Exercise =>
One part of the entries below is wanted: the lines from the one containing "is a [db] computation" through the one containing "From Stdlib Require Import Ascii String.". Write those out exactly and nothing else.

### Provided records

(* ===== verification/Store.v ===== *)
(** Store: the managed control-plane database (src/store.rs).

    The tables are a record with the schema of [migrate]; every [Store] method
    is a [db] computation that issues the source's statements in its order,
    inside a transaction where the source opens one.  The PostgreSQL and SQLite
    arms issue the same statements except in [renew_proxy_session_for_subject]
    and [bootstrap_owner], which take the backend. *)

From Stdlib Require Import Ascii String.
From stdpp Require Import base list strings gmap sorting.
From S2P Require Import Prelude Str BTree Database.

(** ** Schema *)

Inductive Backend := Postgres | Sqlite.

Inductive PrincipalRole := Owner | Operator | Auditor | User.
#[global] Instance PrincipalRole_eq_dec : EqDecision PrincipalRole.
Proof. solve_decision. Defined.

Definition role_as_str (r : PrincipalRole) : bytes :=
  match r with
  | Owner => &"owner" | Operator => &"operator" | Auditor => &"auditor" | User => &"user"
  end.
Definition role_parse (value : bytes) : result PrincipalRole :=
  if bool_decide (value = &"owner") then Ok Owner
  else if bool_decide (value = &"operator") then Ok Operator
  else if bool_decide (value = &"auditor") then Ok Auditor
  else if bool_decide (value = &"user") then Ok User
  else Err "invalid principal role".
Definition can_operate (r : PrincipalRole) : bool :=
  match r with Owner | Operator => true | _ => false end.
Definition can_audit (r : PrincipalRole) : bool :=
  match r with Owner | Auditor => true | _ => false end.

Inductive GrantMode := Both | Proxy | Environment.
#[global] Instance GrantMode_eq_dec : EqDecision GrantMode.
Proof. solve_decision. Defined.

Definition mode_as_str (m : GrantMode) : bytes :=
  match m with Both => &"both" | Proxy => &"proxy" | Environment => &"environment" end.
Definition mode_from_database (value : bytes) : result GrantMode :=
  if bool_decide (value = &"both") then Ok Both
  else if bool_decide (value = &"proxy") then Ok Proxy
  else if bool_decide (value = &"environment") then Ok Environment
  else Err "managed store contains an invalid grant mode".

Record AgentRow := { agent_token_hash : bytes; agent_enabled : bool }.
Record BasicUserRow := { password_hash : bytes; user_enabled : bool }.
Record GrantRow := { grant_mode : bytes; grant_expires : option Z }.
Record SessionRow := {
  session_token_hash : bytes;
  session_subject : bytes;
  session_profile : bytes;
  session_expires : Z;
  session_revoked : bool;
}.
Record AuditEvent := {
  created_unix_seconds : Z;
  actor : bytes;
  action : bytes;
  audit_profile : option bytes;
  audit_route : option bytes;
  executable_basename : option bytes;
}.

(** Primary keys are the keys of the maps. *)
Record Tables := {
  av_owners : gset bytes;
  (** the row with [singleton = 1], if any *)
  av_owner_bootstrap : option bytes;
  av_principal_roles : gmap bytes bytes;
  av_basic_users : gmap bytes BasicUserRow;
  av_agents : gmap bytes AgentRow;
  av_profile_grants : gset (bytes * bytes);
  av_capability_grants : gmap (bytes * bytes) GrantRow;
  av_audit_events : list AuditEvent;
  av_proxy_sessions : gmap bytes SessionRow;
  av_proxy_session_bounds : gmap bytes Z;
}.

######
### Provided records

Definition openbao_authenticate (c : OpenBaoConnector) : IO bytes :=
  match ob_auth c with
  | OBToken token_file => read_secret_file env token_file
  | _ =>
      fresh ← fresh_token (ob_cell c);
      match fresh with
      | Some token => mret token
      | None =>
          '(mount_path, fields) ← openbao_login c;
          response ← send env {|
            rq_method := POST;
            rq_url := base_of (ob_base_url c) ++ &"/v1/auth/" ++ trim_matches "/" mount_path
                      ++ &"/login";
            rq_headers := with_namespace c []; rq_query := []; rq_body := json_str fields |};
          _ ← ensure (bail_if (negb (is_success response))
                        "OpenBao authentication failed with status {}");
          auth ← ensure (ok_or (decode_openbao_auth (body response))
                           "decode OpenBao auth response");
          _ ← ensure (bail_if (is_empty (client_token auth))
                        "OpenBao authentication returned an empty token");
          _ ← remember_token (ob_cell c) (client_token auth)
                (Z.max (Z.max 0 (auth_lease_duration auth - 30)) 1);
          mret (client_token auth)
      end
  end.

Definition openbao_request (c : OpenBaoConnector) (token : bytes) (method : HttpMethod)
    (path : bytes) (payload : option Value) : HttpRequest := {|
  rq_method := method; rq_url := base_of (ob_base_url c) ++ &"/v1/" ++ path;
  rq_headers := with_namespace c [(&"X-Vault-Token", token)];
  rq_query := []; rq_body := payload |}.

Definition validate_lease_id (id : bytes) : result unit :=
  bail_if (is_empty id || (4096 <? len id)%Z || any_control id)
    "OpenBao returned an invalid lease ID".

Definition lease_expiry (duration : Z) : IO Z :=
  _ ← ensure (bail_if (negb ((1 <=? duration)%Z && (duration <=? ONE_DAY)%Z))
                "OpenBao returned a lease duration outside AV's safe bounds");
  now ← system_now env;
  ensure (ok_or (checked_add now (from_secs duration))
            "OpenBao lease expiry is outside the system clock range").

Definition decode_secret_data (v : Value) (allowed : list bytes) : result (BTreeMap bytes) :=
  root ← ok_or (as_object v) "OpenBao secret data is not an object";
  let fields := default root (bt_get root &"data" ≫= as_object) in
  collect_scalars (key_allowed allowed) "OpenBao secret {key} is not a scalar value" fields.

######

Expected output =>
    is a [db] computation that issues the source's statements in its order,
    inside a transaction where the source opens one.  The PostgreSQL and SQLite
    arms issue the same statements except in [renew_proxy_session_for_subject]
    and [bootstrap_owner], which take the backend. *)

From Stdlib Require Import Ascii String.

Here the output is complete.